All lines up to and including the one that contains "Definition leaking_peer : peer" are to be transcribed exactly, starting from the first line of the records.
= Beginning of Section =
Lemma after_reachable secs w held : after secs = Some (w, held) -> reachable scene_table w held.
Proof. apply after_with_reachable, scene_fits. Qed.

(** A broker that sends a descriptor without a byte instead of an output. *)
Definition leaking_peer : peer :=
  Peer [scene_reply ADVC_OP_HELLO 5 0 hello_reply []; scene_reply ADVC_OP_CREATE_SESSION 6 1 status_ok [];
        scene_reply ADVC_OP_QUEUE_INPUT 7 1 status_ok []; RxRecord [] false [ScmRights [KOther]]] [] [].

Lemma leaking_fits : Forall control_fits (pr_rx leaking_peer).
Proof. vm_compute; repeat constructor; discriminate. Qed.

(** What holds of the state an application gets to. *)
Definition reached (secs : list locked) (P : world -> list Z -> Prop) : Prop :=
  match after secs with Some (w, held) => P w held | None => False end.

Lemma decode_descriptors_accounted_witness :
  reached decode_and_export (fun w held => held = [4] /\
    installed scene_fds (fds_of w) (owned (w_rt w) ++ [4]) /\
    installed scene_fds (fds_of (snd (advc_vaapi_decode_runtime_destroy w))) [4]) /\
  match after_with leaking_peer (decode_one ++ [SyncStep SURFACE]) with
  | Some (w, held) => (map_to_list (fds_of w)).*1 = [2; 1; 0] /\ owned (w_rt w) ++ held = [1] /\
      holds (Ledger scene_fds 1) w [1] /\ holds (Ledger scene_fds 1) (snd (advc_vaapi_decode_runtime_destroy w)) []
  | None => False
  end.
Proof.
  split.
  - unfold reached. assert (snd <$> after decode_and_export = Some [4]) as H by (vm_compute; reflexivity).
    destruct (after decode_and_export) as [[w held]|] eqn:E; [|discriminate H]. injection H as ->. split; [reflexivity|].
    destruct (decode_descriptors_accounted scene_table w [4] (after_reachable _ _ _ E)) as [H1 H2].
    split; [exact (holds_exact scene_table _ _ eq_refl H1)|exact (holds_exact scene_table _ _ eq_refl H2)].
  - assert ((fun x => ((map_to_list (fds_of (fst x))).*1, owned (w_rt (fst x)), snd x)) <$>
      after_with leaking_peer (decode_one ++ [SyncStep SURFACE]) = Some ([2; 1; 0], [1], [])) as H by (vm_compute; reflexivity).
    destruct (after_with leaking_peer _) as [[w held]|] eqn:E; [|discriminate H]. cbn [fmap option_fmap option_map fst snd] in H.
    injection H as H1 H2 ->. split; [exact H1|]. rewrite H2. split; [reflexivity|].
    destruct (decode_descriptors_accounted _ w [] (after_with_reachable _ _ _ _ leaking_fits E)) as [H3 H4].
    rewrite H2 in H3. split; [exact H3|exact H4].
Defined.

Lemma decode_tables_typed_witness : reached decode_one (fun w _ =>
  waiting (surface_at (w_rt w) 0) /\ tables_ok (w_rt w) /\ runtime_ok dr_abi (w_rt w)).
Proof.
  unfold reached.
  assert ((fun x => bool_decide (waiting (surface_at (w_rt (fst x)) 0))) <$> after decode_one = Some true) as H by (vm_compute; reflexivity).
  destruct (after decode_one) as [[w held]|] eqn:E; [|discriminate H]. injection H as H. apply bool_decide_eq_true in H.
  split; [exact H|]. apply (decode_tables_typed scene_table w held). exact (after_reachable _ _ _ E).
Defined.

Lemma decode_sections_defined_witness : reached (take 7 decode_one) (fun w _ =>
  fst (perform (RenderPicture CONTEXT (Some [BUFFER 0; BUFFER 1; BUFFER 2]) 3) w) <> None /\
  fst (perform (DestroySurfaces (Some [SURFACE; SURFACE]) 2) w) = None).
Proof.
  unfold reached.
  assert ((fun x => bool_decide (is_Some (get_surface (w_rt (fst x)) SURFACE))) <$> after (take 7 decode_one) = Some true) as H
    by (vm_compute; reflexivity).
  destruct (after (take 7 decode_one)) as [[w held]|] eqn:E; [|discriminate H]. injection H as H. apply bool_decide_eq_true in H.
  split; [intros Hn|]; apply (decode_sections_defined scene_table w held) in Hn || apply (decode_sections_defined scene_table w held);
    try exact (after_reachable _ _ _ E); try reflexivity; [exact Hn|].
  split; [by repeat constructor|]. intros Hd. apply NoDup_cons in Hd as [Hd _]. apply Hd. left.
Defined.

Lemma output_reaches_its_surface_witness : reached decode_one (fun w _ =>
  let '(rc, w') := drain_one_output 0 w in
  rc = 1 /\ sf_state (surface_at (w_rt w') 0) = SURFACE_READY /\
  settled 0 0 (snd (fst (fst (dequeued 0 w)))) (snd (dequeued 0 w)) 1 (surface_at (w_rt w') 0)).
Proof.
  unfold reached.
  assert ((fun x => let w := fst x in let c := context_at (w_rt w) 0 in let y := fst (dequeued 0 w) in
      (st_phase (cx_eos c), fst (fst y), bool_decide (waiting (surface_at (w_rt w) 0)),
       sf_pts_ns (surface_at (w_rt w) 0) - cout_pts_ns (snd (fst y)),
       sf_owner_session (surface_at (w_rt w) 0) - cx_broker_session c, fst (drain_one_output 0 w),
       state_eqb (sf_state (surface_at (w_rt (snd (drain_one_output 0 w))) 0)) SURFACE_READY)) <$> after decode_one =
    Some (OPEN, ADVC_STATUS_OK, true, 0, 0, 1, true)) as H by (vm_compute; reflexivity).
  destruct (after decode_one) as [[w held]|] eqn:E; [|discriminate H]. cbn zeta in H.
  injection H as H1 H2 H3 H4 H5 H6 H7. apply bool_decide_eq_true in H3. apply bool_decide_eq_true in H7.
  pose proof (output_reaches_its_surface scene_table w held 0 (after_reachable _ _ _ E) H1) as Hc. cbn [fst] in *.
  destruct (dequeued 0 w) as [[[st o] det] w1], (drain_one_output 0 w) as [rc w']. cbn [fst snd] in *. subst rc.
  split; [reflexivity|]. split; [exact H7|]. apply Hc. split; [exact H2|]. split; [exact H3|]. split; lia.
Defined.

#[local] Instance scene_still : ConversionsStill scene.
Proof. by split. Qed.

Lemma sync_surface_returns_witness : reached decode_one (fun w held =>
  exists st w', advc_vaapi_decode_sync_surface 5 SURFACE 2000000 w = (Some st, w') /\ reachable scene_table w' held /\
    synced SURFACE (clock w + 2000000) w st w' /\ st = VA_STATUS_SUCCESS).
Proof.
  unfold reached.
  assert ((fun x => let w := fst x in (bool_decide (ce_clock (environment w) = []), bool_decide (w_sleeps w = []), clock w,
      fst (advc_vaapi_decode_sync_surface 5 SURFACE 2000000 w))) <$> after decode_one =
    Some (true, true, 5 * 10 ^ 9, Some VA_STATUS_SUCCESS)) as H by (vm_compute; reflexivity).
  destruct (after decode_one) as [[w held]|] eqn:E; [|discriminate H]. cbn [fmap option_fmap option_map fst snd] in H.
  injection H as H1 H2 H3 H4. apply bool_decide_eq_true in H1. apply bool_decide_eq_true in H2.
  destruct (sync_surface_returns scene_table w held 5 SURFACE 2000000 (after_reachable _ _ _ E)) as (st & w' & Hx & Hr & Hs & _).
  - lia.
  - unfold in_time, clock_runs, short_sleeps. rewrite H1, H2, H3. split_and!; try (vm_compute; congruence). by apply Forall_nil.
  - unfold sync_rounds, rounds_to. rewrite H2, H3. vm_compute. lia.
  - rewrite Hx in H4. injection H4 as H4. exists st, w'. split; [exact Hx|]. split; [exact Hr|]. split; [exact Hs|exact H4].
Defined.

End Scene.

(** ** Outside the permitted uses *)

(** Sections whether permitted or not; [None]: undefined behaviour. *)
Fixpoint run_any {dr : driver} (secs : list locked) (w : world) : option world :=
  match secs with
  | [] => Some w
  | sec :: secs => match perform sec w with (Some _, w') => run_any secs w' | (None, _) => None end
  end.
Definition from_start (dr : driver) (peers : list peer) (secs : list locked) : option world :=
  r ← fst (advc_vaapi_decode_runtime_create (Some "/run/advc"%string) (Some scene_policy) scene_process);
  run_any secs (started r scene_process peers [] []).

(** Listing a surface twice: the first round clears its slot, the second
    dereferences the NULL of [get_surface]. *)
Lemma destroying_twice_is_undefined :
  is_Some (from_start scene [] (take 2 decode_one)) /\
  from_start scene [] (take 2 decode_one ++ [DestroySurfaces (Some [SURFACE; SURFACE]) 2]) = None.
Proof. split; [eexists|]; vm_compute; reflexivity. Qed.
= End of Section =
### Output of the task
Lemma after_reachable secs w held : after secs = Some (w, held) -> reachable scene_table w held.
Proof. apply after_with_reachable, scene_fits. Qed.

(** A broker that sends a descriptor without a byte instead of an output. *)
Definition leaking_peer : peer :=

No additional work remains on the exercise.